A Study In Elegant Waste

December 1, 1974
Peter Erskine

The CREEM Archive presents the magazine as originally created. Digital text has been scanned from its original print format and may contain formatting quirks and inconsistencies.

It’s a balmy monoxide breeze that blows off the Thames across from Cheyne Walk. There’s a yellow truck slewed up on the pavement across from Keefs front door with two guys in overalls making marathon work of stripping bits of wire with pliers.

Somewhere between there and here — Atlantic’s omni-carpeted West End smoked-glass labyrinths — the man is, you, might say, in transit. This, if one is to lend credence to the popularised Richard persona, being no mean feat. Your confidant, having arrived early, is dropping cubefc in anticipation. The Big K’s newest exploit, as relayed to him in" the cab coming over, having been the drawing of a knife during a recent altercation.

Skip lightly, then.

Still feel the cops breathing on you. Keith?

“Oh ho — do I baby — I see these phony workmen outside my front door every day; I’m movin’ very shortly.

“Mick an’ I feel it — but it doesn’t bother us particularly. I mean, after every raid one just improves one’s security systems, ya know?” A lackadaisical smirk and a quick glance right at Spanish Tony, a tall chisel-faced Aramis king with immaculate grey sprayed hair, expensively-cut denims, shades and a Hawaii Five-0 whiff of neat and silent ruthlessness.

' Yeah, but how about the latest one, the gun bust?

“Aw that saga ended in Marlborough Street Magistrates Court with a very sensible magistrate who saw the way the wind was blowin’ from our friends at Scotland Yard and — uh — was reasonable enough to understan’ that — er — because I had to plead guilty because from everything found in my ’ouse, technically I was guilty...”

It happened last year. The cops blew in on Keith and Pallenberg and a friend and this gun and this whole pantechnicon of medicine cabinet marvels.

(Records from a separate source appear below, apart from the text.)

(* ===== verification/EventLog.v ===== *)
(** * The files of the event log ([internal/supervisor/store/event_store.go],
    [supervisor_log.go])

    The appending of numbered events, the rotation of the generations of the log, the
    search for the last number after a restart and the reading of the whole log.

    The store runs on files whose contents are explicit.  Every system call takes the next
    of a list of outcomes: it is done, it fails, or the process dies in it; when the list is
    used up, calls are done.  A call that fails leaves the files alone, but for a write,
    which may have written a part of its data.  Only this process changes the files, and
    [EventStore.mu] runs one method at a time.  [encoding/json] is a parameter. *)

From stdpp Require Import pretty sorting.
From S2P Require Import Prelude.
From S2P Require Import GoStrings.
From S2P Require Import Errors.
From S2P Require Import Domain.
From S2P Require Import TaskPaths.
From S2P Require Import Session.
From S2P Require Import EventStore.

Abbreviation bytes := (list ascii) (only parsing).

Definition newline : ascii := "010"%char.
Definition is_newline (c : ascii) : bool := Ascii.eqb newline c.
Arguments is_newline : simpl never.

(** ** The store and its files *)

Inductive Outcome : Type :=
| Done
| Fails (written : nat) (err : error)
| Crash.

Record EventStoreState : Type := mkEventStore {
  root : string;
  maxBytes : Z;
  retention : nat;
  ev_seq : Z;
  initialized : bool;
  rootInitialized : bool }.

#[export] Instance EventStoreState_settable : Settable EventStoreState := fun s =>
  mkEventStore (root s) (maxBytes s) (retention s) (ev_seq s) (initialized s) (rootInitialized s).

Record World : Type := mkWorld { files : gmap string bytes; outcomes : list Outcome; store : EventStoreState }.

#[export] Instance World_settable : Settable World := fun w => mkWorld (files w) (outcomes w) (store w).

(** Rotation limits. *)
Definition eventLogMaxBytes : Z := 10000000.
Definition eventLogRetentionCount : Z := 5.

Definition NewEventStoreWithOptions (stateDir : string) (maxBytes retention : Z) : EventStoreState :=
  let maxBytes := if maxBytes <? 1 then eventLogMaxBytes else maxBytes in
  let retention := if retention <? 1 then eventLogRetentionCount else retention in
  mkEventStore stateDir maxBytes (Z.to_nat retention) 0 false false.

Definition NewEventStore (stateDir : string) : EventStoreState :=
  NewEventStoreWithOptions stateDir eventLogMaxBytes eventLogRetentionCount.

(** [None]: the process has died. *)
Definition EL (A : Type) : Type := ST World (option error) A.

Definition fail {A : Type} (err : error) : EL A := st_fail (Some err).

(** A system call: its outcome, a failure with the bytes that it has written. *)
Definition outcome : EL (option (nat * error)) := fun w =>
  match outcomes w with
  | [] => (w, Ok None)
  | Done :: rest => (w <| outcomes := rest |>, Ok None)
  | Fails n err :: rest => (w <| outcomes := rest |>, Ok (Some (n, err)))
  | Crash :: rest => (w <| outcomes := rest |>, Err None)
  end.

Definition sys : EL unit :=
  o ← outcome; match o with Some (_, err) => fail err | None => mret tt end.

(** What a caller that looks at the error sees; a dead process sees nothing. *)
Definition try {A : Type} (m : EL A) : EL (res A) := fun w =>
  match m w with
  | (w, Ok a) => (w, Ok (Ok a))
  | (w, Err (Some err)) => (w, Ok (Err err))
  | (w, Err None) => (w, Err None)
  end.

Definition not_exist : error := Errno ENOENT.
Definition is_not_exist (err : error) : bool := errors_Is err FsErrNotExist.

Definition contents (path : string) : EL bytes :=
  w ← st_get; match files w !! path with Some data => mret data | None => fail not_exist end.

(** [os.Lstat] of a regular file: its size. *)
Definition regularFileInfo (path : string) : EL Z := sys;; data ← contents path; mret (Z.of_nat (length data)).

Definition remove (path : string) : EL unit := sys;; contents path;; st_modify (fun w => w <| files := delete path (files w) |>).

Definition rename (source destination : string) : EL unit :=
  sys;; data ← contents source;
  st_modify (fun w => w <| files := <[destination := data]> (delete source (files w)) |>).

(** [open] with [O_CREAT]. *)
Definition create (path : string) : EL unit :=
  sys;; st_modify (fun w => w <| files := <[path := default [] (files w !! path)]> (files w) |>).

Definition extend (path : string) (data : bytes) (w : World) : World :=
  w <| files := <[path := default [] (files w !! path) ++ data]> (files w) |>.

(** A write at the end of the file. *)
Definition write (path : string) (data : bytes) : EL unit :=
  o ← outcome;
  match o with
  | Some (n, err) => st_modify (extend path (take n data));; fail err
  | None => st_modify (extend path data)
  end.

(** [openNoFollow] of a file that need not be there, with its check. *)
Definition openNoFollow (path : string) : EL bytes := sys;; data ← contents path; sys;; mret data.

(** A descriptor that is used and closed: the first of the two errors. *)
Definition closing {A : Type} (m : EL A) : EL A :=
  r ← try m; c ← try sys;
  match r, c with
  | Err err, _ => fail err
  | Ok _, Err err => fail err
  | Ok a, Ok _ => mret a
  end.

(** ** [rotateLog] *)

(** [fmt.Sprintf("%s.%d", path, generation)]; generation 0 is the path itself. *)
Definition generation_path (path : string) (generation : nat) : string :=
  match generation with O => path | _ => path +:+ "." +:+ pretty generation end.

Fixpoint rotate_from (path : string) (retention generation : nat) : EL unit :=
  match generation with
  | O => mret tt
  | S previous =>
      (if (generation =? retention)%nat then
         r ← try (remove (generation_path path generation));
         match r with Err err => if is_not_exist err then mret tt else fail err | Ok _ => mret tt end
       else mret tt);;
      r ← try (regularFileInfo (generation_path path previous));
      match r with
      | Ok _ => rename (generation_path path previous) (generation_path path generation)
      | Err err => if is_not_exist err then mret tt else fail err
      end;;
      rotate_from path retention previous
  end.

Definition rotateLog (path : string) (retention : nat) : EL unit := rotate_from path retention retention.

(** ** Opening the log *)

Definition repairPartialTail (path : string) : EL unit :=
  r ← try (openNoFollow path);
  match r with
  | Err err => if is_not_exist err then mret tt else fail err
  | Ok _ =>
      sys;; data ← contents path;
      if (length data =? 0)%nat then mret tt
      else
        sys;;
        match list.last data with
        | Some c => if is_newline c then mret tt else write path [newline]
        | None => mret tt
        end
  end.

Definition path : EL string := w ← st_get; mret (TaskPaths.filepath_Join [root (store w); "events.jsonl"%string]).

Definition initialize : EL unit :=
  w ← st_get;
  if rootInitialized (store w) then mret tt
  else
    sys;;  (* MkdirAll *)
    sys;;  (* Chmod *)
    p ← path;
    r ← try (openNoFollow p);
    match r with
    | Ok _ => closing sys
    | Err err => if is_not_exist err then mret tt else fail err
    end;;
    (if initialized (store w) then mret tt else repairPartialTail p);;
    st_modify (fun w => w <| store := store w <| rootInitialized := true |> |>).

Section Json.
(** [json.Marshal] of an event, [None] if it fails, and [json.Unmarshal] into one. *)
Context (Marshal : Event -> option bytes) (Unmarshal : bytes -> option Event).

(** ** The search for the last number *)

Definition reverseBytes (data : bytes) : bytes := rev data.

(** The bytes of a chunk from its end; [line] is what has been read of a line, its last
    byte first.  The number of the first line that decodes, or the line that goes on. *)
Fixpoint scan_back (chunk line : bytes) : Z + bytes :=
  match chunk with
  | [] => inr line
  | c :: chunk =>
      if is_newline c && negb (length line =? 0)%nat then
        match Unmarshal (reverseBytes line) with
        | Some event => inl (e_Seq event)
        | None => scan_back chunk []
        end
      else if negb (is_newline c) then scan_back chunk (line ++ [c])
      else scan_back chunk line
  end.

Definition last_of_line (line : bytes) : Z :=
  match Unmarshal (reverseBytes line) with
  | Some event => if (0 <? length line)%nat then e_Seq event else 0
  | None => 0
  end.

Definition chunk_size : nat := Z.to_nat (32 * 1024).

(** [ReadAt] of the bytes from [start] to [position]. *)
Definition ReadAt (data : bytes) (start position : nat) : EL bytes := sys;; mret (take (position - start) (drop start data)).

(** A round takes at least one byte, so [position] rounds are enough. *)
Fixpoint last_sequence_loop (fuel size : nat) (data : bytes) (position : nat) (line : bytes) : EL Z :=
  match fuel with
  | S fuel =>
      if (position =? 0)%nat then mret (last_of_line line)
      else
        let start := (position - size)%nat in
        chunk ← ReadAt data start position;
        match scan_back (rev chunk) line with
        | inl n => mret n
        | inr line => last_sequence_loop fuel size data start line
        end
  | O => mret (last_of_line line)
  end.

Definition lastSequence (data : bytes) : EL Z :=
  sys;; last_sequence_loop (length data) chunk_size data (length data) [].

Definition set_seq (n : Z) : EL unit := st_modify (fun w => w <| store := store w <| ev_seq := n |> |>).

Definition restore_from (p : string) : EL unit :=
  r ← try (openNoFollow p);
  match r with
  | Err err => if is_not_exist err then mret tt else fail err
  | Ok data =>
      n ← try (lastSequence data);
      w ← st_get;
      match n with Ok n => if ev_seq (store w) <? n then set_seq n else mret tt | Err _ => mret tt end;;
      sys;;  (* Close *)
      match n with Err err => fail err | Ok _ => mret tt end
  end.

Definition restoreSeq : EL unit := p ← path; restore_from (generation_path p 1);; restore_from p.

(** ** [Record] *)

(** The size of the file, if it is there. *)
Definition size_of (p : string) : EL (option Z) :=
  r ← try (regularFileInfo p);
  match r with
  | Ok n => mret (Some n)
  | Err err => if is_not_exist err then mret None else fail err
  end.

Definition rotate_if (b : option Z -> bool) (p : string) : EL unit :=
  n ← size_of p; w ← st_get;
  if b n then rotateLog p (retention (store w)) else mret tt.

Definition append (p : string) (data : bytes) : EL unit :=
  create p;;
  closing (sys;;  (* the check of the file *)
           write p data;;
           sys  (* Sync *)).

(** [now] is what the clock says, if the event has no time. *)
Definition Record_ (now : Time) (event : Event) : EL Event :=
  match validateEvent event with
  | Err err => fail err
  | Ok _ =>
      initialize;;
      w ← st_get;
      (if initialized (store w) then mret tt
       else try restoreSeq;; st_modify (fun w => w <| store := store w <| initialized := true |> |>));;
      p ← path;
      w ← st_get;
      rotate_if (fun n => match n with Some n => maxBytes (store w) <? n | None => false end) p;;
      let event := event <| e_Seq := (ev_seq (store w) + 1) mod 2 ^ 64 |>
                         <| e_At := if IsZero (e_At event) then now else e_At event |> in
      match Marshal event with
      | None => fail (Errorf "json" [])
      | Some data =>
          let data := data ++ [newline] in
          rotate_if (fun n => match n with Some n => maxBytes (store w) <? n + Z.of_nat (length data) | None => false end) p;;
          append p data;;
          set_seq (e_Seq event);;
          mret event
      end
  end.

(** ** [ReadAll] *)

(** [ReadBytes] until the end: the lines, each without its newline; what follows the last
    newline is a line if it is not empty. *)
Definition read_lines (data : bytes) : list bytes :=
  match rev (split_on is_newline data) with
  | [] :: lines => rev lines
  | lines => rev lines
  end.

Definition read_events (lines : list bytes) : list Event := omap Unmarshal lines.
Definition malformed (lines : list bytes) : Z :=
  Z.of_nat (length (filter (fun line => is_none (Unmarshal line) = true) lines)).

Definition read_generation (p : string) : EL (list Event * Z) :=
  r ← try (openNoFollow p);
  match r with
  | Err err => if is_not_exist err then mret ([], 0) else fail err
  | Ok data =>
      closing sys;;  (* the reads and Close *)
      mret (read_events (read_lines data), malformed (read_lines data))
  end.

Fixpoint read_generations (p : string) (generations : list nat) : EL (list Event * Z) :=
  match generations with
  | [] => mret ([], 0)
  | g :: generations =>
      a ← read_generation (generation_path p g);
      b ← read_generations p generations;
      mret (a.1 ++ b.1, a.2 + b.2)
  end.

(** The generations of the log, the oldest first. *)
Definition generations (retention : nat) : list nat := rev (List.seq 0 (S retention)).

(** [sort.Slice] by the numbers; the order of equal numbers is open in the code. *)
Definition by_seq (e e' : Event) : Prop := e_Seq e <= e_Seq e'.
#[export] Instance by_seq_dec e e' : Decision (by_seq e e').
Proof. unfold by_seq. apply _. Defined.

Definition ReadAll : EL (list Event * Z) :=
  initialize;;
  p ← path; w ← st_get;
  r ← read_generations p (generations (retention (store w)));
  mret (merge_sort by_seq r.1, r.2).

(** ** The store over time *)

Inductive Op : Type :=
| OpRecord (now : Time) (event : Event)
| OpReadAll
| OpRestart.

(** Another process on the same directory. *)
Definition restarted (s : EventStoreState) : EventStoreState :=
  NewEventStoreWithOptions (root s) (maxBytes s) (Z.of_nat (retention s)).

Definition after {A : Type} (s : EventStoreState) (result : World * result (option error) A) (number : A -> option Z) :
    gmap string bytes * EventStoreState * option Z :=
  match result with
  | (w, Ok a) => (files w, store w, number a)
  | (w, Err (Some _)) => (files w, store w, None)
  | (w, Err None) => (files w, restarted s, None)
  end.

(** One call of the store, or a restart: what is left, and the number that was accepted. *)
Definition run_op (op : Op) (os : list Outcome) (d : gmap string bytes) (s : EventStoreState) :
    gmap string bytes * EventStoreState * option Z :=
  match op with
  | OpRecord now event => after s (Record_ now event (mkWorld d os s)) (fun e => Some (e_Seq e))
  | OpReadAll => after s (ReadAll (mkWorld d os s)) (fun _ => None)
  | OpRestart => (d, restarted s, None)
  end.

Fixpoint run_ops (ops : list (Op * list Outcome)) (d : gmap string bytes) (s : EventStoreState) :
    gmap string bytes * EventStoreState * list Z :=
  match ops with
  | [] => (d, s, [])
  | (op, os) :: ops =>
      match run_op op os d s with
      | (d, s, n) => match run_ops ops d s with (d, s, ns) => (d, s, option_list n ++ ns) end
      end
  end.
End Json.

“There were like — uh — fifteen charges and with every one I had to say ‘guilty’ — but then I came out with my mitigation which was fantastic because it really showed the cops up for what they were. They even tried to string in this old Belgian shotgun that was built in — ah — 1899 or somethin’. Obviously one of those fowlin’ pieces a father’d give ’is son when he was 12 or 11 or somethin’. And the police tried their damnedest to tell this ’ere magistrate that this weapon was a sawn-off shotgun. From that moment the magistrate saw what was ’appenin’. That I’d walked into my ’ouse which I’d rented to a lot of people who’d been very clumsy and not cleaned up after themselves.”

The person to his left nods sagely; this young guy with long black hair that looks as if it’s been boot-polished, and a pair of Peter Fonda mail-order shades partially obscuring a mouldering Mother’s Pride complexion. Richard later claims he arrived on his doorstep to present him with tapes of his group, Cyanide. So here he is hitting into the Jack Daniels like a recently-qualified Southern barfly.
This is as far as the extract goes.